Monday, 16 March 2015

Last week's news

I wrote a couple of posts for the IEA last week on some topics you might be interested in. I forgot to mention them here at the time.

Firstly, I responded to some complaints about the new 'anti-sockpuppet clause', pointing out that the idea is to stop taxpayers' money being used to fund political campaigns, not to stop charities giving advice to politicians.

Secondly, I assessed the Guardian's claim that 'Australians are ditching cigarettes at record levels' thanks to plain packaging. As the chart below shows, tobacco sales are falling at the usual rate. If anything, plain packaging did its best to reverse that trend.




6 comments:

Christopher Snowdon said...

Does that chart take into account the rapidly expanding black market, Chris? Or are they the figures for official, tax paid sales?

Christopher Snowdon said...

It's only tax-paid sales so the rise in black market tobacco isn't included.

Christopher Snowdon said...

So given that we are told that the already large pre-PP black market has increased by 25% since the advent of PP, one could perhaps deduce that were illicit sales taken into account, that graph would have pretty much flat-lined after the tax hike. Do you have any estimated figures for black market sales? It would be interesting to create a chart which included them to see just how effective PP has been.

Christopher Snowdon said...

That chart says it all. Not simply that PP does not have the effect that Tobacco Control insists it does - the chart's simple and elegant refutation of their BS would be laughable were these people not stripping our freedoms away in pursuit of their obsession - but that every aspect of the so-called democracies of the west are corrupt.

Just what compelling evidence did UK MPs examine before voting in favour of this pointless and obscene law? Did it include this chart?

Christopher Snowdon said...

According to the KPMG report for the Aussie tobacco companies, illicit tobacco products accounted for 13.9% of total sales in 2013 and 11.8% in 2012 - so a 19% increase. Their figure for 2007 (the earliest given) was 8.7% illicit.

Mind you this masks a much greater increase in 'contraband' pre-made cigarettes (sumggled, but real, fags, I presume) of 148% in the same period. This was offest to a degree by a 31% decline in 'unbranded tobacco' - not clear why this happened.

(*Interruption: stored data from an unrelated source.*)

(** X25.  A skill that names a method of [Object.prototype] taking a
    parameter ([constructor], [hasOwnProperty], ...) puts an object without
    text or key phrases among the questions, when the count does not cut
    the picks. *)
Theorem generateQuestions_bare (random : Random) (skills : list string)
    (level skill : string) (arity n : Z) (k : nat)
    (generated : list Selected) (k' : nat) :
  In skill skills -> questionBank skill = Method arity -> 0 < arity ->
  Z.of_nat (List.length skills) <= n ->
  generateQuestionsForSkills random skills level (Some n) k
  = Some (generated, k') ->
  exists m, In (IdOnly m) generated /\ questionsOf generated = None.
Proof.
  intros Hin Hm Ha Hn H.
  destruct (forEachSkill_spec random skills 0 [] k)
    as (picked & E & Lp & _ & _ & B).
  destruct (B skill arity Hin Hm Ha) as (m & Hb).
  unfold generateQuestionsForSkills in H. rewrite E in H. cbn [app] in H.
  destruct (padding_spec skills n (Z.to_nat n) (defaultSkillQuestions skills)
              picked ltac:(lia)) as (added & Ep & L & _).
  rewrite Ep in H. apply shuffleArray_sound in H.
  assert (Hg : In (IdOnly m) generated).
  { eapply Permutation_in; [exact H|].
    unfold slice0. destruct (Z.ltb_spec n 0); [lia|].
    rewrite firstn_app.
    apply in_or_app. left. rewrite firstn_all2 by lia. exact Hb. }
  exists m. split; [exact Hg|].
  clear - Hg. induction generated as [|s rest IH]; [destruct Hg|].
  destruct Hg as [-> | Hg]; [reflexivity|].
  cbn [questionsOf]. destruct s; [|reflexivity]. now rewrite IH.
Qed.

Lemma generateQuestions_bare_witness :
  exists generated k' m,
    generateQuestionsForSkills sample_random
      ["React"; "constructor"]%string "mid"%string (Some 4) 0
    = Some (generated, k') /\
    In (IdOnly m) generated /\ questionsOf generated = None.
Proof.
  destruct (generateQuestionsForSkills sample_random
              ["React"; "constructor"]%string "mid"%string (Some 4) 0)
    as [[generated k']|] eqn:E; [|vm_compute in E; discriminate].
  destruct (generateQuestions_bare sample_random
              ["React"; "constructor"]%string "mid"%string
              "constructor"%string 1 4 0%nat generated k') as (m & Hm).
  - right. left. reflexivity.
  - reflexivity.
  - lia.
  - simpl. lia.
  - exact E.
  - exists generated, k', m. split; [reflexivity | exact Hm].
Defined.

(** *** [fetchQuestions] *)

Lemma questionsOf_well_formed generated :
  Forall well_formed generated ->
  exists qs,
    questionsOf generated = Some qs /\
    List.length qs = List.length generated /\
    Forall (fun q => (5 <= List.length (keyPhrases q))%nat) qs.
Proof.
  induction 1 as [|s rest Hs _ (qs & E & L & R)].
  - exists []. repeat split. constructor.
  - destruct s as [q|n]; [|destruct Hs].
    exists (q :: qs). cbn [questionsOf]. rewrite E.
    split; [reflexivity|]. split; [simpl; now rewrite L|].
    constructor; assumption.
Qed.

Lemma fetchQuestions_sound parseInt random interviewSettings selectedSkills
    experienceLevel k st st' k' :
  unit_interval random -> Forall plain_skill selectedSkills ->
  fetchQuestions_settled parseInt random interviewSettings selectedSkills
    experienceLevel k st = Some (st', k') ->
  exists generated qs,
    generateQuestionsForSkills random selectedSkills experienceLevel
      (questionCountOf parseInt interviewSettings) k
    = Some (generated, k') /\
    questionsOf generated = Some qs /\
    List.length qs = List.length generated /\
    Forall (fun q => (5 <= List.length (keyPhrases q))%nat) qs /\
    st' = setQuestionsLoading false (setQuestions qs st).
Proof.
  intros Hr Hs. unfold fetchQuestions_settled.
  destruct (generateQuestionsForSkills _ _ _ _ _) as [[generated k1]|] eqn:E;
    [|discriminate].
  assert (W : Forall well_formed generated).
  { apply (generate_Forall well_formed random selectedSkills experienceLevel
             (questionCountOf parseInt interviewSettings) k generated k1);
      [|now apply picked_well_formed|exact E].
    intros n e He. exact He. }
  destruct (questionsOf_well_formed generated W) as (qs & Eq & L & R).
  rewrite Eq. intros H. injection H as <- <-.
  exists generated, qs. repeat split; assumption.
Qed.

(** X26.  [fetchQuestions], once its wait is over: with draws in [0, 1),
    plain skills and a count [n] that is not negative (4 when the render
    holds no settings or the settings no [questionCount]), the state holds
    [n] questions, each with five key phrases or more, and is no longer
    loading questions. *)
Theorem fetchQuestions_loaded (parseInt : string -> option Z)
    (random : Random) (interviewSettings : option Settings)
    (selectedSkills : list string) (experienceLevel : string) (k : nat)
    (st : State) (n : Z) :
  unit_interval random -> Forall plain_skill selectedSkills ->
  questionCountOf parseInt interviewSettings = Some n -> 0 <= n ->
  exists st' k',
    fetchQuestions_settled parseInt random interviewSettings selectedSkills
      experienceLevel k st = Some (st', k') /\
    questionsLoading st' = false /\
    Z.of_nat (List.length (questions st')) = n /\
    Forall (fun q => (5 <= List.length (keyPhrases q))%nat) (questions st').
Proof.
  intros Hr Hs Hc Hn.
  destruct (generate_run random selectedSkills experienceLevel n k Hr Hn)
    as (picked & added & generated & k' & E & P & L).
  assert (W : Forall well_formed generated).
  { apply (generate_Forall well_formed random selectedSkills experienceLevel
             (Some n) k generated k'); [|now apply picked_well_formed|exact E].
    intros m e He. exact He. }
  destruct (questionsOf_well_formed generated W) as (qs & Eq & Lq & R).
  exists (setQuestionsLoading false (setQuestions qs st)), k'.
  unfold fetchQuestions_settled. rewrite Hc, E, Eq.
  split; [reflexivity|]. split; [reflexivity|]. split; [|exact R].
  simpl. apply Permutation_length in P.
  rewrite Lq, <- P, length_firstn. lia.
Qed.

Lemma fetchQuestions_loaded_witness :
  exists st' k',
    fetchQuestions_settled (fun _ => Some 7) sample_random None
      ["React"; "Rust"]%string "mid"%string 0
      (Lifecycle.comp Examples.answering) = Some (st', k') /\
    questionsLoading st' = false /\
    Z.of_nat (List.length (questions st')) = 4 /\
    Forall (fun q => (5 <= List.length (keyPhrases q))%nat) (questions st').
Proof.
  apply (fetchQuestions_loaded (fun _ => Some 7) sample_random None).
  - apply sample_random_unit.
  - repeat constructor.
  - reflexivity.
  - lia.
Defined.

Lemma scoringEffect_total st :
  Forall (fun q => keyPhrases q <> []) (questions st) ->
  exists st', Scoring.scoringEffect st = Some st'.
Proof.
  intros H. unfold Scoring.scoringEffect.
  destruct (_ || _); [eauto|].
  destruct (nth_error (questions st) (currentQuestion st)) as [q|] eqn:E;
    [|eauto].
  rewrite Forall_forall in H. pose proof (H q (nth_error_In _ _ E)) as Hq.
  rewrite (ScoringFacts.newRelevanceScore_closed _ _ Hq). eauto.
Qed.

(** X27.  On the questions that [fetchQuestions] sets, the scoring effect
    always has a score to set: whatever the answer and the question
    shown, the relevance is a number. *)
Theorem generated_questions_score (parseInt : string -> option Z)
    (random : Random) (interviewSettings : option Settings)
    (selectedSkills : list string) (experienceLevel : string) (k : nat)
    (st st' : State) (k' : nat) :
  unit_interval random -> Forall plain_skill selectedSkills ->
  fetchQuestions_settled parseInt random interviewSettings selectedSkills
    experienceLevel k st = Some (st', k') ->
  forall (text : string) (shown : nat),
  exists scored,
    Scoring.scoringEffect (setUserAnswer text (setCurrentQuestion shown st'))
    = Some scored.
Proof.
  intros Hr Hs F text shown.
  destruct (fetchQuestions_sound _ _ _ _ _ _ _ _ _ Hr Hs F)
    as (_ & qs & _ & _ & _ & R & ->).
  apply scoringEffect_total. simpl.
  eapply Forall_impl; [|exact R].
  intros q Hq E. cbv beta in Hq. rewrite E in Hq. simpl in Hq. lia.
Qed.

Lemma generated_questions_score_witness :
  exists st' k' scored,
    fetchQuestions_settled (fun _ => Some 3) sample_random None
      ["React"]%string "mid"%string 0 (Lifecycle.comp Examples.answering)
    = Some (st', k') /\
    Scoring.scoringEffect
      (setUserAnswer "hooks keep state in functional components"%string
         (setCurrentQuestion 2 st'))
    = Some scored.
Proof.
  destruct (fetchQuestions_settled (fun _ => Some 3) sample_random None
              ["React"]%string "mid"%string 0
              (Lifecycle.comp Examples.answering))
    as [[st' k']|] eqn:F; [|vm_compute in F; discriminate].
  destruct (generated_questions_score (fun _ => Some 3) sample_random None
              ["React"]%string "mid"%string 0%nat
              (Lifecycle.comp Examples.answering) st' k'
              sample_random_unit ltac:(repeat constructor) F
              "hooks keep state in functional components"%string 2%nat)
    as (scored & S).
  exists st', k', scored. split; [reflexivity | exact S].
Defined.
(** * pybind11_protobuf: the reflection bridge of [proto_utils.cc],
      [proto_utils.h] and [proto.cc], embedded in Rocq.

    The C++ sources bind a protobuf runtime (descriptor pool, message
    factory, reflection, wire codec) to Python objects.  The runtime is an
    interface here ([Proto2]); Python objects are a small inductive type
    with attribute lookup; exceptions are values of [exn]; functions that
    mutate a message through a pointer pass the message explicitly. *)

From Stdlib Require Import ZArith Ascii String List Bool Lia.
From stdpp Require Import base option list gmap strings pretty.

Local Open Scope string_scope.
Local Open Scope Z_scope.

(** ** Exceptions *)

(** The C++ and Python exceptions the sources throw.  [type_error] is what
    pybind11 raises when an argument cannot be converted to the C++
    parameter type of a bound function; [cast_error] what [cast<T>]
    throws. *)
Inductive exn : Type :=
| invalid_argument (what : string)
| runtime_error (what : string)
| out_of_range (what : string)
| value_error (what : string)
| AttributeError (what : string)
| KeyError (key : string)
| type_error
| cast_error.

(** The double-quote character, for the messages that quote a name. *)
Definition dquote : string := String (Ascii.ascii_of_nat 34) EmptyString.

Inductive outcome (A : Type) : Type :=
| Returns (a : A)
| Throws (e : exn).
Arguments Returns {A} a.
Arguments Throws {A} e.

Definition throws {A} (o : outcome A) : bool :=
  match o with Returns _ => false | Throws _ => true end.

(** Code that mutates an object of type [S] in place and may throw: the
    object is threaded, and what was written before a throw stays. *)
Definition Eff (S A : Type) : Type := S -> S * outcome A.

Definition eret {S A} (a : A) : Eff S A := fun s => (s, Returns a).
Definition ethrow {S A} (e : exn) : Eff S A := fun s => (s, Throws e).
Definition ebind {S A B} (m : Eff S A) (k : A -> Eff S B) : Eff S B :=
  fun s => match m s with
           | (s', Returns a) => k a s'
           | (s', Throws e) => (s', Throws e)
           end.
Definition elift {S A} (o : outcome A) : Eff S A := fun s => (s, o).

Notation "'call' x '<-' m 'in' k" := (ebind m (fun x => k))
  (at level 10, x name, m at level 100, k at level 200, only parsing).
(** ** Descriptors (proto2::FieldDescriptor, proto2::Descriptor) *)

Inductive FieldType : Type :=
| TYPE_DOUBLE | TYPE_FLOAT | TYPE_INT64 | TYPE_UINT64 | TYPE_INT32
| TYPE_FIXED64 | TYPE_FIXED32 | TYPE_BOOL | TYPE_STRING | TYPE_GROUP
| TYPE_MESSAGE | TYPE_BYTES | TYPE_UINT32 | TYPE_ENUM | TYPE_SFIXED32
| TYPE_SFIXED64 | TYPE_SINT32 | TYPE_SINT64.

Inductive CppType : Type :=
| CPPTYPE_INT32 | CPPTYPE_INT64 | CPPTYPE_UINT32 | CPPTYPE_UINT64
| CPPTYPE_DOUBLE | CPPTYPE_FLOAT | CPPTYPE_BOOL | CPPTYPE_ENUM
| CPPTYPE_STRING | CPPTYPE_MESSAGE.

Inductive Label : Type :=
| LABEL_OPTIONAL | LABEL_REQUIRED | LABEL_REPEATED.

Global Instance FieldType_eq_dec : EqDecision FieldType.
Proof. solve_decision. Defined.
Global Instance CppType_eq_dec : EqDecision CppType.
Proof. solve_decision. Defined.
Global Instance Label_eq_dec : EqDecision Label.
Proof. solve_decision. Defined.

(** [fd_map_entry] is [message_type()->options().map_entry()], which the
    protobuf compiler sets on the synthesized entry type of a map field. *)
Record FieldDescriptor : Type := {
  fd_name : string;
  fd_type : FieldType;
  fd_label : Label;
  fd_map_entry : bool
}.

Record Descriptor : Type := {
  name : string;
  full_name : string;
  fields : list FieldDescriptor
}.

(** The library's kTypeToCppTypeMap: a group is stored as a message. *)
Definition cpp_type (fd : FieldDescriptor) : CppType :=
  match fd_type fd with
  | TYPE_DOUBLE => CPPTYPE_DOUBLE
  | TYPE_FLOAT => CPPTYPE_FLOAT
  | TYPE_INT64 | TYPE_SFIXED64 | TYPE_SINT64 => CPPTYPE_INT64
  | TYPE_UINT64 | TYPE_FIXED64 => CPPTYPE_UINT64
  | TYPE_INT32 | TYPE_SFIXED32 | TYPE_SINT32 => CPPTYPE_INT32
  | TYPE_UINT32 | TYPE_FIXED32 => CPPTYPE_UINT32
  | TYPE_BOOL => CPPTYPE_BOOL
  | TYPE_STRING | TYPE_BYTES => CPPTYPE_STRING
  | TYPE_GROUP | TYPE_MESSAGE => CPPTYPE_MESSAGE
  | TYPE_ENUM => CPPTYPE_ENUM
  end.

Definition is_repeated (fd : FieldDescriptor) : bool :=
  bool_decide (fd_label fd = LABEL_REPEATED).

Definition is_map (fd : FieldDescriptor) : bool :=
  bool_decide (fd_type fd = TYPE_MESSAGE) && fd_map_entry fd.

Fixpoint find_field (fs : list FieldDescriptor) (name : string)
  : option FieldDescriptor :=
  match fs with
  | [] => None
  | fd :: rest =>
      if bool_decide (fd_name fd = name) then Some fd else find_field rest name
  end.

Definition FindFieldByName (d : Descriptor) (name : string)
  : option FieldDescriptor :=
  find_field (fields d) name.

(** proto2::EnumValueDescriptor and proto2::EnumDescriptor: [enum_values]
    lists value(0) .. value(value_count() - 1). *)
Record EnumValueDescriptor : Type := {
  ev_name : string;
  ev_number : Z
}.

Record EnumDescriptor : Type := {
  enum_name : string;
  enum_values : list EnumValueDescriptor
}.

(** proto_utils.cc, EnumValuesByNumber: the loop stores each value under
    its number, in declaration order, so of two values with one number the
    later one stays. *)
Definition EnumValuesByNumber (enum_descriptor : EnumDescriptor)
  : gmap Z EnumValueDescriptor :=
  foldl (fun result value_desc => <[ev_number value_desc := value_desc]> result)
        ∅ (enum_values enum_descriptor).

(** ** The protobuf runtime, as the sources use it *)

(** [FieldSize] is [Reflection::FieldSize], never negative.
    [ParseFromString] clears the message, parses, and reports success; the
    message keeps what was parsed when it reports failure.  [options] is
    [Descriptor::options()], the options message of a type. *)
Class Proto2 : Type := {
  Message : Type;
  GetDescriptor : Message -> Descriptor;
  options : Descriptor -> Message;
  New : Message -> Message;
  SerializeAsString : Message -> string;
  ParseFromString : Message -> string -> Message * bool;
  FieldSize : Message -> FieldDescriptor -> nat;
  FindMessageTypeByName : string -> option Descriptor;
  GetPrototype : Descriptor -> option Message
}.

Definition GetTypeName `{Proto2} (m : Message) : string :=
  full_name (GetDescriptor m).

(** google.protobuf.Any, a generated message with two fields. *)
Record Any : Type := {
  type_url : string;
  value : string
}.

Definition set_type_url (s : string) (a : Any) : Any :=
  {| type_url := s; value := value a |}.
Definition set_value (s : string) (a : Any) : Any :=
  {| type_url := type_url a; value := s |}.

(** ** Python objects *)

(** The ten template arguments of BindEachFieldType, which are also the
    ten handler instances DispatchFieldDescriptor chooses from. *)
Inductive ElemType : Type :=
| T_int32 | T_int64 | T_uint32 | T_uint64 | T_float | T_double | T_bool
| T_string | T_Message | T_GenericEnum.

Global Instance ElemType_eq_dec : EqDecision ElemType.
Proof. solve_decision. Defined.

Section Bridge.
Context `{P2 : Proto2}.

(** The Python values the sources inspect.  [PyObject attrs] is an instance
    of some Python class with the attributes a lookup on it finds (a native
    Python proto is one of these); [PyMethod r] is a callable whose call
    with no arguments gives [r]; [PyWrapped m] is an instance of the bound
    class ProtoMessage holding [m], [PyBound m f] its method [f];
    [PyDescriptorView d] is an instance of the bound class Descriptor. *)
#[local] Unset Elimination Schemes.
Inductive PyObj : Type :=
| PyNone
| PyBool (b : bool)
| PyInt (z : Z)
| PyStr (s : string)
| PyBytes (s : string)
| PyList (l : list PyObj)
| PyDict (d : gmap string PyObj)
| PyMethod (r : outcome PyObj)
| PyObject (attrs : gmap string PyObj)
| PyDescriptorView (d : Descriptor)
| PyWrapped (m : Message)
| PyBound (m : Message) (f : string).
#[local] Set Elimination Schemes.

(** Keyword arguments arrive in call order, with text keys. *)
Definition kwargs : Type := list (string * PyObj).

(** Code of the repository that the sources at hand declare or call but do
    not define: the per-category field handlers that
    DispatchFieldDescriptor binds, MapFieldContainer<T>::SetItem, the
    functions bound as methods of ProtoMessage ([InvokeBound m f] is the
    C++ function bound under the name [f], called on [m] with no further
    argument), ProtoGetField behind __getattr__, and the generator of
    fields_by_name. *)
Class Handlers : Type := {
  SetProtoSingularField : ElemType -> FieldDescriptor -> PyObj -> Eff Message unit;
  SetProtoRepeatedField : ElemType -> FieldDescriptor -> PyObj -> Eff Message unit;
  MapFieldContainer_SetItem :
    ElemType -> FieldDescriptor -> PyObj -> PyObj -> Eff Message unit;
  InvokeBound : Message -> string -> outcome PyObj;
  ProtoGetField : Message -> string -> outcome PyObj;
  MessageFieldsByName : Descriptor -> PyObj
}.

Context `{H : Handlers}.

(** Modelled from the spec: DispatchFieldDescriptor, the template of
    proto_utils.h that is not among the sources.  It selects one of ten
    handlers by the field's storage category; groups are treated as
    messages. *)
Definition category (fd : FieldDescriptor) : ElemType :=
  match cpp_type fd with
  | CPPTYPE_INT32 => T_int32
  | CPPTYPE_INT64 => T_int64
  | CPPTYPE_UINT32 => T_uint32
  | CPPTYPE_UINT64 => T_uint64
  | CPPTYPE_DOUBLE => T_double
  | CPPTYPE_FLOAT => T_float
  | CPPTYPE_BOOL => T_bool
  | CPPTYPE_ENUM => T_GenericEnum
  | CPPTYPE_STRING => T_string
  | CPPTYPE_MESSAGE => T_Message
  end.

Definition DispatchFieldDescriptor {R : Type}
    (Handler : ElemType -> FieldDescriptor -> R) (fd : FieldDescriptor) : R :=
  Handler (category fd) fd.

(** *** proto_utils.h: the marker attribute *)

Definition kIsWrappedCProtoAttr : string := "_is_wrapped_c_proto".

(** *** proto.cc: what the bound classes expose *)

(** class_<proto2::Message>(m, "ProtoMessage"): two read-only properties,
    the bound methods, the pickle pair, and __getattr__ for any other
    name. *)
Definition ProtoMessage_methods : list string :=
  ["__repr__"; "__getattr__"; "__setattr__"; "SerializeToString";
   "ParseFromString"; "MergeFromString"; "ByteSize"; "Clear"; "CopyFrom";
   "MergeFrom"; "FindInitializationErrors"; "ListFields"; "HasField";
   "__getstate__"; "__setstate__"; "SetInParent"].

Definition ProtoMessage_getattr (m : Message) (attr : string) : option PyObj :=
  if bool_decide (attr = "DESCRIPTOR") then
    Some (PyDescriptorView (GetDescriptor m))
  else if bool_decide (attr = kIsWrappedCProtoAttr) then Some (PyBool true)
  else if bool_decide (attr ∈ ProtoMessage_methods) then Some (PyBound m attr)
  else match ProtoGetField m attr with
       | Returns o => Some o
       | Throws _ => None
       end.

So, make of these what you will. It doesn't appear to be enough to cause Chris's IEA chart to 'flat-line' though.

Chris, I'm not sure what to make of the data behind the IEA chart. I plotted the whole data series from December 1959, using annual totals as well as quarters, and it doesn't really show what might be expected. For example, the figures (which I take to be sales values - or tax take, perhaps) didn't really start to decline until 1983, stayed fairly level until 1990, then fell at a very rapid rate until 1997, when they pretty much levelled off again for the next 12 years or so, with an average decline of around 1% per annum.

The last 4 years have seen a further steepening of the decline with a fall of
7% from 2010 to 2011 (straight after a 25% tax hike), then 4% from 2011 to 2012, then only 2% from 2012 to 2013 (after PP was introduced) and finally another 7% from 2013 to 2014. Given that the last year followed another large (12.5% tax increase) I would venture to conclude that the big tax increases both had an obvious impact, but the packaging change had negligible effect. Having said this, there is an awful lot of noise in terms of possible reasons for declines in tobacco. The KPMG report lists all of the states' anti-tobacco interventions as well as the national ones, and there are so very many that it is too messy to point the finger at any one.

I would like to find out, though, what happened in 1990 to cause such a steep and long-term decline in sales. Especially so, given that this decline was proceded - and followed - by long periods of relatively little change.

We really need to look at all of the data in the round, with these ($) trends, alongside the volume sales trends (also reported by KPMG) and the various surveys reporting on smoking status. I suspect, (based only on quick visual inspection) that the combination of all of these will provide solid evidence that packaging changes have had no material effect on tobacco sales and usage.

But my oh my, aren't the Aussie DoH spinning like crazy, cherry-picking data and trying to make silk purses out of sow's ear surveys? They are on a par with our DoH in the blatant mendacity stakes.

Christopher Snowdon said...

Excellent work and research Chris. It boggles the mind how politicians (or, more to the point, the reasonably smart aides who are supposed to research and advise them) can get hit, over, and over, and over again with information such as embodied in that graph and STILL not understand that virtually everything they hear from Antismokers today is a pack of lies. How much clearer could we actually make it???